Segment Open
(** ** Books of actions and receipts *)

(** The table's edges, and the one the strict start of an approved request
    adds. *)
Definition edge (from to : ActionState.State) : Prop :=
  ActionState.Transition from to = None
  \/ from = ActionState.StateApproved /\ to = ActionState.StateAuthorized.

(** What an action row keeps for life. *)
Definition action_terms (r : action_row) : action_row := set_finished "" (set_state "" r).

(** What an approval row keeps for life. *)
Definition approval_terms (r : approval_row) : approval_row :=
  {| ar_schema := r.(ar_schema); ar_action := r.(ar_action); ar_action_digest := r.(ar_action_digest);
     ar_preview_digest := r.(ar_preview_digest); ar_preview := r.(ar_preview); ar_params := "";
     ar_requested_from := r.(ar_requested_from); ar_reason := r.(ar_reason); ar_risk := r.(ar_risk);
     ar_policy_version := r.(ar_policy_version); ar_policy_digest := r.(ar_policy_digest);
     ar_requested := r.(ar_requested); ar_expires := r.(ar_expires); ar_status := "";
     ar_decider := ""; ar_decision := ""; ar_decided := None; ar_comment := ""; ar_receipt := "";
     ar_strict := r.(ar_strict) |}.

Definition verdict (r : approval_row) :=
  (r.(ar_status), r.(ar_decider), r.(ar_decision), r.(ar_decided), r.(ar_comment), r.(ar_receipt)).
Segment Closed
### TO DO:
Each line above should be output exactly as written.

### ANSWER SECTION:
(** ** Books of actions and receipts *)

(** The table's edges, and the one the strict start of an approved request
    adds. *)
Definition edge (from to : ActionState.State) : Prop :=
  ActionState.Transition from to = None
  \/ from = ActionState.StateApproved /\ to = ActionState.StateAuthorized.

(** What an action row keeps for life. *)
Definition action_terms (r : action_row) : action_row := set_finished "" (set_state "" r).

(** What an approval row keeps for life. *)
Definition approval_terms (r : approval_row) : approval_row :=
  {| ar_schema := r.(ar_schema); ar_action := r.(ar_action); ar_action_digest := r.(ar_action_digest);
     ar_preview_digest := r.(ar_preview_digest); ar_preview := r.(ar_preview); ar_params := "";
     ar_requested_from := r.(ar_requested_from); ar_reason := r.(ar_reason); ar_risk := r.(ar_risk);
     ar_policy_version := r.(ar_policy_version); ar_policy_digest := r.(ar_policy_digest);
     ar_requested := r.(ar_requested); ar_expires := r.(ar_expires); ar_status := "";
     ar_decider := ""; ar_decision := ""; ar_decided := None; ar_comment := ""; ar_receipt := "";
     ar_strict := r.(ar_strict) |}.

Definition verdict (r : approval_row) :=
  (r.(ar_status), r.(ar_decider), r.(ar_decision), r.(ar_decided), r.(ar_comment), r.(ar_receipt)).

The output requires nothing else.